__LISTED RECORDS__
(** * ModuWeb-EasyPyEnv: the task-progress monitor and the dependency list state

    A shallow embedding of the client-side JavaScript of the package manager:
    - [Monitor]: [monitorTaskProgress] from [js/modules/ui.js] together with the
      production fetcher [getTaskProgress] from [js/modules/api.js];
    - [ListState]: [renderDependencyList], the selection set and
      [filterDependencies];
    - [Ranking]: the scoring and ordering of [searchDependencies];
    - [Sync]: the completion callbacks that refresh the list after a mutation.

    JavaScript numbers that hold integers are [Z], strings are [string],
    the [Set] of selected names is a [gset string], and the browser's timers
    are written out as an explicit queue with due times.  A fetch settles
    by an event of its own, so that timers can fire while it is in flight. *)

From Stdlib Require Import ZArith Lia Bool List String Ascii Sorted Permutation.
From stdpp Require Import base list strings gmap sorting pretty.
Import ListNotations.

(** ** JavaScript helpers *)

Module Js.

(** [s || d] for a possibly undefined string: the empty string is falsy. *)
Definition orElse (s : option string) (d : string) : string :=
  match s with
  | Some EmptyString | None => d
  | Some v => v
  end.

(** Truthiness of a possibly undefined string. *)
Definition truthy (s : option string) : bool :=
  match s with
  | Some EmptyString | None => false
  | Some _ => true
  end.

(** [Array.prototype.sort(cmp)]: a stable sort (ECMAScript 2019).  An element
    is placed before the first later element it does not compare greater
    than, so equal elements keep their input order. *)
Section Sort.
Context {A : Type} (cmp : A -> A -> Z).

Fixpoint insert (x : A) (l : list A) : list A :=
  match l with
  | [] => [x]
  | y :: l' => if (cmp x y <=? 0)%Z then x :: y :: l' else y :: insert x l'
  end.

Fixpoint sort (l : list A) : list A :=
  match l with
  | [] => []
  | x :: l' => insert x (sort l')
  end.
End Sort.

(** Comparison of strings by their code units: what [localeCompare] gives
    for names written with lowercase letters and digits only. *)
Definition compareCodeUnits (a b : string) : Z :=
  match String.compare a b with
  | Lt => (-1)%Z
  | Eq => 0%Z
  | Gt => 1%Z
  end.

End Js.

(** ** The task-progress monitor ([ui.js], [monitorTaskProgress]) *)

Module Monitor.
Local Open Scope Z_scope.

(** One element of [progress.errors]: a structured record or a plain string
    (the old format). *)
Inductive ErrorItem :=
| ErrObject (package err : string) (details : option string)
| ErrString (s : string).

(** The object served by [/api/task-progress/{taskId}]; an absent field is
    [None]. *)
Record Progress := mkProgress {
  p_error : option string;
  p_progress : option Z;
  p_status : option string;
  p_message : option string;
  p_errors : option (list ErrorItem) }.

(** [{}]. *)
Definition emptyObject : Progress := mkProgress None None None None None.

(** What a progress fetcher can hand back.  A truthy primitive behaves as
    [JsObject emptyObject]: every property read on it is undefined. *)
Inductive JsValue :=
| JsUndefined
| JsNull
| JsFalsy              (* false, 0, NaN or the empty string *)
| JsObject (p : Progress).

(** Outcome of [await getProgressFunc(taskId)]. *)
Inductive Settled :=
| Rejected (message : string)
| Resolved (v : JsValue).

(** The third argument of [monitorTaskProgress]. *)
Inductive Callback :=
| NotAFunction
| Fn (throws : bool).

Inductive NoticeType := success | warning | error.

(** Calls that leave the monitor, in the order they happen. *)
Inductive Effect :=
| UpdateProgressBar (percent : Z) (message : option string)
| HideProgressBar
| ShowNotification (message : string) (type : NoticeType)
| ShowErrorDetailsModal (structuredErrors : list ErrorItem)
| OnComplete (progressData : Progress).

(** The arguments captured by the closure that [cleanupAndComplete] hands to
    [setTimeout(..., 1000)]. *)
Record Completion := mkCompletion {
  c_message : string;
  c_isError : bool;
  c_progressData : option Progress }.

(** The closure variables of one monitor, its three kinds of timers (a
    pending timer is its due time in milliseconds), and the effects so far. *)
Record State := mkState {
  lastProgressPercent : Z;
  stagnantCount : Z;
  consecutiveErrorCount : Z;
  taskCompleted : bool;
  safetyTimeout : option Z;
  intervalId : option Z;
  delayed : list (Z * Completion);
  now : Z;
  calls : nat;
  trace : list Effect }.

Definition set_lastProgressPercent (v : Z) (st : State) : State :=
  mkState v (stagnantCount st) (consecutiveErrorCount st) (taskCompleted st)
    (safetyTimeout st) (intervalId st) (delayed st) (now st) (calls st) (trace st).
Definition set_stagnantCount (v : Z) (st : State) : State :=
  mkState (lastProgressPercent st) v (consecutiveErrorCount st) (taskCompleted st)
    (safetyTimeout st) (intervalId st) (delayed st) (now st) (calls st) (trace st).
Definition set_consecutiveErrorCount (v : Z) (st : State) : State :=
  mkState (lastProgressPercent st) (stagnantCount st) v (taskCompleted st)
    (safetyTimeout st) (intervalId st) (delayed st) (now st) (calls st) (trace st).
Definition set_taskCompleted (v : bool) (st : State) : State :=
  mkState (lastProgressPercent st) (stagnantCount st) (consecutiveErrorCount st) v
    (safetyTimeout st) (intervalId st) (delayed st) (now st) (calls st) (trace st).
Definition set_safetyTimeout (v : option Z) (st : State) : State :=
  mkState (lastProgressPercent st) (stagnantCount st) (consecutiveErrorCount st)
    (taskCompleted st) v (intervalId st) (delayed st) (now st) (calls st) (trace st).
Definition set_intervalId (v : option Z) (st : State) : State :=
  mkState (lastProgressPercent st) (stagnantCount st) (consecutiveErrorCount st)
    (taskCompleted st) (safetyTimeout st) v (delayed st) (now st) (calls st) (trace st).
Definition set_delayed (v : list (Z * Completion)) (st : State) : State :=
  mkState (lastProgressPercent st) (stagnantCount st) (consecutiveErrorCount st)
    (taskCompleted st) (safetyTimeout st) (intervalId st) v (now st) (calls st) (trace st).
Definition set_now (v : Z) (st : State) : State :=
  mkState (lastProgressPercent st) (stagnantCount st) (consecutiveErrorCount st)
    (taskCompleted st) (safetyTimeout st) (intervalId st) (delayed st) v (calls st) (trace st).
Definition set_calls (v : nat) (st : State) : State :=
  mkState (lastProgressPercent st) (stagnantCount st) (consecutiveErrorCount st)
    (taskCompleted st) (safetyTimeout st) (intervalId st) (delayed st) (now st) v (trace st).
Definition emit (e : Effect) (st : State) : State :=
  mkState (lastProgressPercent st) (stagnantCount st) (consecutiveErrorCount st)
    (taskCompleted st) (safetyTimeout st) (intervalId st) (delayed st) (now st) (calls st)
    (trace st ++ [e]).

(** [updateProgressBar(percent, message)]; the bar itself shows
    [safePercent]. *)
Definition safePercent (percent : Z) : Z := Z.min (Z.max 0 percent) 100.
Definition updateProgressBar (percent : Z) (message : option string) : State -> State :=
  emit (UpdateProgressBar percent message).

Definition clearInterval : State -> State := set_intervalId None.
Definition clearTimeout : State -> State := set_safetyTimeout None.

(** [setTimeout(closure, 1000)] inside [cleanupAndComplete]. *)
Definition setTimeout (c : Completion) (st : State) : State :=
  set_delayed (delayed st ++ [(now st + 1000, c)]) st.

Definition defaultMessage : string := "处理完成".

(** [cleanupAndComplete(message, isError, progressData)], with the default
    arguments written out at the call sites. *)
Definition cleanupAndComplete (message : string) (isError : bool)
    (progressData : option Progress) (st : State) : State :=
  if taskCompleted st then st
  else
    let st := set_taskCompleted true st in
    let st := clearInterval st in
    let st := clearTimeout st in
    let st := updateProgressBar 100 (Some (Js.orElse (Some message) defaultMessage)) st in
    setTimeout (mkCompletion message isError progressData) st.

Definition isObject (e : ErrorItem) : bool :=
  match e with ErrObject _ _ _ => true | ErrString _ => false end.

__TASK OBJECTIVE__
When the word "trace" appears in a line of the listing, pull that line out.

__RESPONSE__
  trace : list Effect }.
    (safetyTimeout st) (intervalId st) (delayed st) (now st) (calls st) (trace st).
    (safetyTimeout st) (intervalId st) (delayed st) (now st) (calls st) (trace st).
    (safetyTimeout st) (intervalId st) (delayed st) (now st) (calls st) (trace st).
    (safetyTimeout st) (intervalId st) (delayed st) (now st) (calls st) (trace st).
    (taskCompleted st) v (intervalId st) (delayed st) (now st) (calls st) (trace st).
    (taskCompleted st) (safetyTimeout st) v (delayed st) (now st) (calls st) (trace st).
    (taskCompleted st) (safetyTimeout st) (intervalId st) v (now st) (calls st) (trace st).
    (taskCompleted st) (safetyTimeout st) (intervalId st) (delayed st) v (calls st) (trace st).
    (taskCompleted st) (safetyTimeout st) (intervalId st) (delayed st) (now st) v (trace st).
    (trace st ++ [e]).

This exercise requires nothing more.